Should you get the COVID-19 vaccine?

“One of the most important reasons why people are skeptical regarding the COVID vaccine,” O’Brien explains, “is that the virus is an RNA virus that keeps on mutating.” A virus that is in a constant state of change creates a challenge for vaccinations.

“A careful evaluation would be needed [that considers] the mutations that may take place in the virus in the long run.”

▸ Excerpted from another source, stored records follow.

(** [order] is a permutation of the indices of the layers. *)
Definition build (order : nat → list nat) b (target : Descriptor) (buildCfg : buildConfig)
    : ST st (IndexWithMetadata Time) :=
  imgManifestDesc <~ st_lift (map_err (λ e, if errors_Is e errdefs_ErrNotFound then Wrap "image manifest" e else e)
                       (GetImageManifestDescriptor target (bc_platform buildCfg)));;
  manifest <~ st_lift (images_Manifest cs target (Some (bc_platform buildCfg)));;
  let layers := m_Layers manifest in
  res <~ build_layers b layers (order (length layers)) (mkLR (replicate (length layers) None) [] []);;
  if 0 <? zlen (errs res) then st_err (join_errors (errs res))
  else
    prefetchDescs <~ (if (0 <? zlen (prefetchPaths (config b))) && (0 <? zlen (builtZtocs res))
                      then st_map_err (Wrap "failed to build prefetch layers") (buildPrefetchLayer b (builtZtocs res) layers)
                      else st_ret []);;
    let ztocsDesc := omap id (sociLayersDesc res) ++ prefetchDescs in
    if zlen ztocsDesc =? 0 then st_err ErrEmptyIndex
    else
      imgManifest <~ st_lift (must imgManifestDesc);;
      let refers := if String.eqb (iv_version (indexVersion buildCfg)) (iv_version V2) then None
                    else Some (content_desc (d_MediaType imgManifest) (d_Digest imgManifest) (d_Size imgManifest)) in
      st_ret (mkIM (NewIndex (indexVersion buildCfg) ztocsDesc refers
                      {[IndexAnnotationBuildToolIdentifier := bc_buildToolIdentifier (config b)]})
                emptyDescriptor (Some (bc_platform buildCfg)) target imgManifest now).

(** ** Writing an index *)

(** The loop over the ztocs drops the errors of its labels. *)
Fixpoint label_ztocs (desc : Descriptor) (i : Z) (blobs : list Descriptor) (s : BS) : option BS :=
  match blobs with
  | [] => Some s
  | blob :: blobs' =>
      match LabelGCRefContent desc ("ztoc." +:+ FormatInt i) (d_Digest blob) s with
      | (Panic, _) => None
      | (_, s') => label_ztocs desc (i + 1) blobs' s'
      end
  end.

Definition store_index (im : IndexWithMetadata Time) (gc : bool) : ST st (Descriptor * Z) :=
  let i := im_Index im in
  manifest <~ st_lift (MarshalIndex i);;
  (if String.eqb (i_MediaType i) MediaTypeImageManifest
   then st_map_err (Wrap "error creating OCI 1.0 empty config") (unless_exists (on_store (s_Push (i_Config i) defaultConfigContent)))
   else st_ret tt);;;
  let size := zlen manifest in
  let desc := mkDesc MediaTypeImageManifest (digest_FromBytes manifest) size ∅ None (i_ArtifactType i) in
  st_map_err (Wrap "cannot write SOCI index to local store") (unless_exists (on_store (s_Push desc manifest)));;;
  (if gc then st_map_err (Wrap "cannot apply garbage collection label to index") (on_store (LabelGCRoot now_rfc3339 desc))
   else st_ret tt);;;
  st_map_err (Wrap "cannot apply garbage collection label to index referencing default config")
    (on_store (LabelGCRefContent desc "config" (d_Digest defaultConfigDescriptor)));;;
  (λ s, match label_ztocs desc 0 (i_Blobs i) s.1 with
        | Some s1 => (Ok tt, (s1, s.2))
        | None => (Panic, s)
        end);;;
  if bool_decide (i_Subject i = None) && String.eqb (i_ArtifactType i) SociIndexArtifactTypeV1
  then st_err (ErrorString "cannot write soci index: the Refers field is nil")
  else st_ret (desc, size).

Definition index_entry (im : IndexWithMetadata Time) (p : Platform) (desc : Descriptor) (size : Z) : ArtifactEntry Time :=
  mkAE size (d_Digest desc) (d_Digest (im_ManifestDesc im)) (d_Digest (im_ImageDesc im)) (platforms_Format p)
    (d_Digest (im_ManifestDesc im)) ArtifactEntryTypeIndex (i_MediaType (im_Index im))
    (d_MediaType (i_Config (im_Index im))) (im_CreatedAt im) 0.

TMS also heard from Dr. Jenna Liphart Rhoads, a registered nurse and nurse educator who consults with Rhoads says she feels no skepticism about the efficacy or safety of the COVID-19 vaccines, but she acknowledges there is still more to understand.

“As of today, scientists only know that the vaccines prevent one from falling ill from COVID-19 (i.e., no symptoms or related complications),” Rhoads says. “More time is needed to determine whether or not the vaccine is able to prevent the spread of the virus.”

Dr. Barry Sears, a leading authority in anti-inflammatory nutrition who is the author of the Zone Diet book series and president of the nonprofit Inflammation Research Foundation, also explained to TMS that the longevity of the vaccine remains an unanswered question.

“I am concerned about the lifetime of the immunity which remains unknown,” Sears says. “The fact that you need a booster shot within 28 days to get the high level of initial antibody response is indicative [of] a less than robust immunological response after only one injection. For the Pfizer vaccine, one injection provides 52% initial protection, whereas two shoots provide 94% initial protection.”

Even with these unanswered questions, though, the safety of the vaccines isn’t in question for most medical experts.

“[The Pfizer] COVID-19 vaccine has been authorized by the Food and Drug Administration (FDA), which clearly means that it has more benefits than risks,” O’Brien says. “COVID-19 vaccines have been tested on a huge number of people (volunteers) so that before making it a part of the community, scientists get a good know-how about how the people and their bodies will respond to them.”